### PROBLEM STATEMENT
The word "Insert" may appear in lines of the data; say how many such lines there are, with nothing beyond the number.

Segment Open

(* ===== verification/ByteSplice.v ===== *)
(** * The byte splice

    Models the content helpers of [crates/merge/src/engine.rs]: which
    operations carry content, the base range an operation touches, the check
    that a document fits the file it edits ([fits_base]), and [apply], the
    splice of a path's operations into its bytes.  The reference meaning of a
    canonical operation list is [emitted]. *)

From S2P Require Import Prelude Range OpsDoc.
#[local] Open Scope N_scope.

(** The base range an op touches. *)
Definition touched_range (op : Op) : Range :=
  match op_kind op with
  | OpKind.Overwrite | OpKind.Delete | OpKind.Truncate => mkRange (op_at op) (op_len op)
  | _ => mkRange (op_at op) 0
  end.

(** Whether an op kind is a content operation. *)
Definition is_content (kind : OpKind.t) : bool :=
  match kind with
  | OpKind.Overwrite | OpKind.Extend | OpKind.Truncate | OpKind.Insert | OpKind.Delete => true
  | _ => false
  end.

(** Whether an op kind adds content. *)
Definition adds_content (kind : OpKind.t) : bool :=
  match kind with
  | OpKind.Overwrite | OpKind.Insert | OpKind.Extend => true
  | _ => false
  end.

(** One op of [fits_base]'s check. *)
Definition op_fits_base (base_len post_len : N) (op : Op) : bool :=
  let end_ := checked_add (op_at op) (op_len op) in
  let within := op_at op <=? base_len in
  let fits :=
    match op_kind op with
    | OpKind.Delete | OpKind.Overwrite =>
        match end_ with Some e => e <=? base_len | None => false end
    | OpKind.Truncate => bool_decide (end_ = Some base_len)
    | OpKind.Extend => op_at op =? base_len
    | _ => true
    end in
  let sourced :=
    negb (adds_content (op_kind op))
    || match checked_add (op_src op) (op_len op) with Some e => e <=? post_len | None => false end in
  within && fits && sourced.

(** Whether a path's content ops could have been composed against the base. *)
Definition fits_base (os : list Op) (base_len post_len : N) : bool :=
  forallb (op_fits_base base_len post_len) os.

(** The [l] bytes at [src] of [from], clamped to its bounds. *)
Definition span_bytes (from : bytes) (src l : N) : bytes :=
  let start := N.min src (len from) in
  let end_ := N.min (sat_add start l) (len from) in
  default [] (get_range from start end_).

Definition push_slice (out from : bytes) (src l : N) : bytes := out ++ span_bytes from src l.

(** One iteration of [apply]'s loop over [(out, pos)]. *)
Definition apply_step (base post : bytes) (st : bytes * N) (op : Op) : bytes * N :=
  let '(out, pos) := st in
  let '(out, pos) :=
    if pos <? op_at op
    then (out ++ default [] (get_range base pos (N.min (op_at op) (len base))), op_at op)
    else (out, pos) in
  match op_kind op with
  | OpKind.Delete => (out, sat_add pos (op_len op))
  | OpKind.Truncate => (out, len base)
  | OpKind.Overwrite => (push_slice out post (op_src op) (op_len op), sat_add pos (op_len op))
  | OpKind.Insert | OpKind.Extend => (push_slice out post (op_src op) (op_len op), pos)
  | _ => (out, pos)
  end.

(** Applies content ops to [base], drawing added bytes from [post]. *)
Definition apply (base : bytes) (os : list Op) (post : bytes) : bytes :=
  let '(out, pos) := foldl (apply_step base post) ([], 0) os in
  if pos <? len base then out ++ default [] (get_from base pos) else out.

(** ** The reference meaning *)

(** The base bytes an op removes, and the bytes it adds. *)
Definition op_removed (op : Op) : N :=
  match op_kind op with
  | OpKind.Overwrite | OpKind.Delete | OpKind.Truncate => op_len op
  | _ => 0
  end.
Definition op_bytes (post : bytes) (op : Op) : bytes :=
  if adds_content (op_kind op) then slice post (op_src op) (op_src op + op_len op) else [].

(** A canonical operation list against a base of [blen] bytes and a
    post-state of [plen]: in offset order from [pos], disjoint, inside the base. *)
Fixpoint net_ops (blen plen pos : N) (os : list Op) : Prop :=
  match os with
  | [] => pos ≤ blen
  | op :: r =>
      is_content (op_kind op) = true ∧ pos ≤ op_at op ∧ op_at op + op_removed op ≤ blen ∧
      (op_kind op = OpKind.Truncate → op_at op + op_len op = blen) ∧
      (adds_content (op_kind op) = true → op_src op + op_len op ≤ plen) ∧
      net_ops blen plen (op_at op + op_removed op) r
  end.

(** What the operations leave of the base from [pos] on. *)
Fixpoint emitted (base post : bytes) (pos : N) (os : list Op) : bytes :=
  match os with
  | [] => dropN pos base
  | op :: r =>
      slice base pos (op_at op) ++ op_bytes post op
      ++ emitted base post (op_at op + op_removed op) r
  end.

(** ** Lemmas *)
Lemma span_bytes_slice from src l :
  src + l ≤ len from → len from ≤ usize_max → span_bytes from src l = slice from src (src + l).
Proof.
  intros. unfold span_bytes, usize_max in *. rewrite N.min_l by lia.
  rewrite sat_add_small by lia. rewrite N.min_l by lia. by rewrite get_range_some by lia.
Qed.

Lemma net_ops_pos blen plen pos os : net_ops blen plen pos os → pos ≤ blen.
Proof. destruct os; simpl; [done|]. intros (_ & ? & ? & _). lia. Qed.

Lemma net_ops_weaken blen plen pos pos' os :
  pos' ≤ pos → net_ops blen plen pos os → net_ops blen plen pos' os.
Proof. destruct os; simpl; [lia|]. intuition lia. Qed.

(** An untouched prefix comes out as it is. *)
Lemma emitted_skip base post blen plen p q os :
  p ≤ q → net_ops blen plen q os →
  emitted base post p os = slice base p q ++ emitted base post q os.
Proof.
  intros Hpq. destruct os as [|op r]; cbn [net_ops emitted]; [intros _|].
  - by apply dropN_slice_split.
  - intros (_ & Hq & _). by rewrite <- (slice_app base p q (op_at op)), <- app_assoc by lia.
Qed.

Lemma len_op_bytes post op blen pos r :
  net_ops blen (len post) pos (op :: r) →
  len (op_bytes post op) = if adds_content (op_kind op) then op_len op else 0.
Proof.
  intros (_ & _ & _ & _ & Hs & _). unfold op_bytes.
  destruct (adds_content (op_kind op)); [|done]. specialize (Hs eq_refl). len_solve.
Qed.

(** One step of the loop on a canonical list. *)
Lemma apply_step_net base post out pos op r :
  len base ≤ usize_max → len post ≤ usize_max →
  net_ops (len base) (len post) pos (op :: r) →
  apply_step base post (out, pos) op =
    (out ++ slice base pos (op_at op) ++ op_bytes post op, op_at op + op_removed op).
Proof.
  intros Hb Hp (Hc & Hpos & Hin & Ht & Hs & _). unfold apply_step, usize_max in *.
  assert ((if pos <? op_at op
    then (out ++ default [] (get_range base pos (N.min (op_at op) (len base))), op_at op)
    else (out, pos)) = (out ++ slice base pos (op_at op), op_at op)) as ->.
  { split_if; bool_to_prop.
    - by rewrite N.min_l, get_range_some by lia.
    - assert (pos = op_at op) as -> by lia. by rewrite slice_empty, app_nil_r by lia. }
  unfold push_slice, op_bytes, op_removed in *.
  destruct (op_kind op); simpl in *; try done;
    try (specialize (Hs eq_refl); rewrite span_bytes_slice by (unfold usize_max; lia));
    rewrite ?sat_add_small by lia; rewrite ?app_assoc, ?app_nil_r; f_equal; try lia.
  specialize (Ht eq_refl). lia.
Qed.

Lemma apply_loop_net base post os : ∀ out pos,
  len base ≤ usize_max → len post ≤ usize_max →
  net_ops (len base) (len post) pos os →
  (let '(out', pos') := foldl (apply_step base post) (out, pos) os in
   if pos' <? len base then out' ++ default [] (get_from base pos') else out')
  = out ++ emitted base post pos os.
Proof.
  induction os as [|op r IH]; intros out pos Hb Hp Hnet.
  - simpl in *. unfold get_from. rewrite (proj2 (N.leb_le _ _)) by done. simpl.
    split_if; bool_to_prop; [done|]. by rewrite dropN_ge, app_nil_r by lia.
  - cbn [foldl]. rewrite (apply_step_net _ _ _ _ _ r) by done.
    destruct Hnet as (_ & _ & _ & _ & _ & Hr). rewrite IH by done.
    cbn [emitted]. by rewrite <- !app_assoc.
Qed.

(** On a canonical list, [apply] is the reference meaning. *)
Lemma apply_emitted base os post :
  len base ≤ usize_max → len post ≤ usize_max →
  net_ops (len base) (len post) 0 os → apply base os post = emitted base post 0 os.
Proof. intros. by apply (apply_loop_net base post os [] 0). Qed.

(** A canonical list passes the engine's check when its extends stand at the end. *)
Lemma net_ops_fits base_len post_len pos os :
  base_len ≤ u64_max → post_len ≤ u64_max → net_ops base_len post_len pos os →
  Forall (λ op, op_kind op = OpKind.Extend → op_at op = base_len) os →
  fits_base os base_len post_len = true.
Proof.
  intros Hb Hp. revert pos. induction os as [|op r IH]; intros pos Hnet Hext; [done|].
  cbn [net_ops] in Hnet. destruct Hnet as (Hc & Hpos & Hin & Ht & Hs & Hr).
  inversion_clear Hext as [|?? He Hext']. unfold fits_base in *. cbn [forallb].
  rewrite (IH _ Hr Hext'), andb_true_r. unfold op_fits_base, op_removed, checked_add in *.
  destruct (op_kind op); simpl in *; try done;
    try specialize (Hs eq_refl); try specialize (Ht eq_refl); try specialize (He eq_refl);
    rewrite ?andb_true_iff, ?N.leb_le, ?N.eqb_eq; split_and!; rewrite ?N.leb_le; try lia;
    repeat (rewrite (proj2 (N.leb_le _ _)) by lia); rewrite ?N.leb_le; try lia; try done.
  apply bool_decide_eq_true. f_equal. lia.
Qed.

Segment Closed

### COMPLETED TASK
3